[Collected data entries]
_ _ _ _ _

(** No gated view writes to the users table. *)
Lemma view_keeps_users (r : route) (w : world) (req : request) :
  users (db (view r w req).2) = users (db w).
Proof.
  unfold view, login_required, roles_required.
  repeat case_match; try done.
  destruct r; cbn;
    unfold dashboard, alerts, report_incident, assign_tasks, volunteer_tasks,
           update_task_status, resources_view, delete_resource, predict;
    repeat case_match; done.
Qed.

End roles_facts.

(** C7, amended: registration stores the submitted role as it is (stripped,
    not checked); every user row has one of the five roles in every world
    reached from the first start by restarts, by requests to the gated
    routes and by registrations whose form carries one of the five roles. *)
Theorem reachable_roles_valid `{Env} (w : world) :
  reachable w → roles_valid (users (db w)).
Proof.
  induction 1 as [clock|w clock _ IH|w a req _ IH Hrole].
  - apply init_db_roles_valid. apply map_Forall_empty.
  - by apply init_db_roles_valid.
  - destruct a as [|r]; cbn [run].
    + destruct (register_users w req) as [->|(Hm & name & hash & c & ->)]; [done|].
      apply roles_valid_insert_row; [done|]. by apply Hrole.
    + by rewrite view_keeps_users.
Qed.

Lemma reachable_roles_valid_witness :
  roles_valid
    (@users Demo.env
       (@db Demo.env (@register Demo.env Demo.world0 DemoRegister.from_the_form).2)).
Proof.
  apply (@reachable_roles_valid Demo.env
           (@run Demo.env Register Demo.world0 DemoRegister.from_the_form).2).
  apply (@reach_request Demo.env Demo.world0 Register DemoRegister.from_the_form).
  - apply (@reach_first_start Demo.env 0).
  - intros _ _. vm_compute. do 4 apply list_elem_of_further. apply list_elem_of_here.
Defined.

(** ** Alerts *)

Section alerts_facts.
Context `{Env}.

Lemma truthy_spec s : Py.truthy s = true ↔ s ≠ "".
Proof.
  unfold Py.truthy. destruct (String.eqb_spec s ""); cbn; split; congruence.
Qed.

_ _ _ _ _

* Problem to work on *
Print every record above exactly as it was given.

* Response to the task *
(** No gated view writes to the users table. *)
Lemma view_keeps_users (r : route) (w : world) (req : request) :
  users (db (view r w req).2) = users (db w).
Proof.
  unfold view, login_required, roles_required.
  repeat case_match; try done.
  destruct r; cbn;
    unfold dashboard, alerts, report_incident, assign_tasks, volunteer_tasks,
           update_task_status, resources_view, delete_resource, predict;
    repeat case_match; done.
Qed.

End roles_facts.

(** C7, amended: registration stores the submitted role as it is (stripped,
    not checked); every user row has one of the five roles in every world
    reached from the first start by restarts, by requests to the gated
    routes and by registrations whose form carries one of the five roles. *)
Theorem reachable_roles_valid `{Env} (w : world) :
  reachable w → roles_valid (users (db w)).
Proof.
  induction 1 as [clock|w clock _ IH|w a req _ IH Hrole].
  - apply init_db_roles_valid. apply map_Forall_empty.
  - by apply init_db_roles_valid.
  - destruct a as [|r]; cbn [run].
    + destruct (register_users w req) as [->|(Hm & name & hash & c & ->)]; [done|].
      apply roles_valid_insert_row; [done|]. by apply Hrole.
    + by rewrite view_keeps_users.
Qed.

Lemma reachable_roles_valid_witness :
  roles_valid
    (@users Demo.env
       (@db Demo.env (@register Demo.env Demo.world0 DemoRegister.from_the_form).2)).
Proof.
  apply (@reachable_roles_valid Demo.env
           (@run Demo.env Register Demo.world0 DemoRegister.from_the_form).2).
  apply (@reach_request Demo.env Demo.world0 Register DemoRegister.from_the_form).
  - apply (@reach_first_start Demo.env 0).
  - intros _ _. vm_compute. do 4 apply list_elem_of_further. apply list_elem_of_here.
Defined.

(** ** Alerts *)

Section alerts_facts.
Context `{Env}.

Lemma truthy_spec s : Py.truthy s = true ↔ s ≠ "".
Proof.
  unfold Py.truthy. destruct (String.eqb_spec s ""); cbn; split; congruence.
Qed.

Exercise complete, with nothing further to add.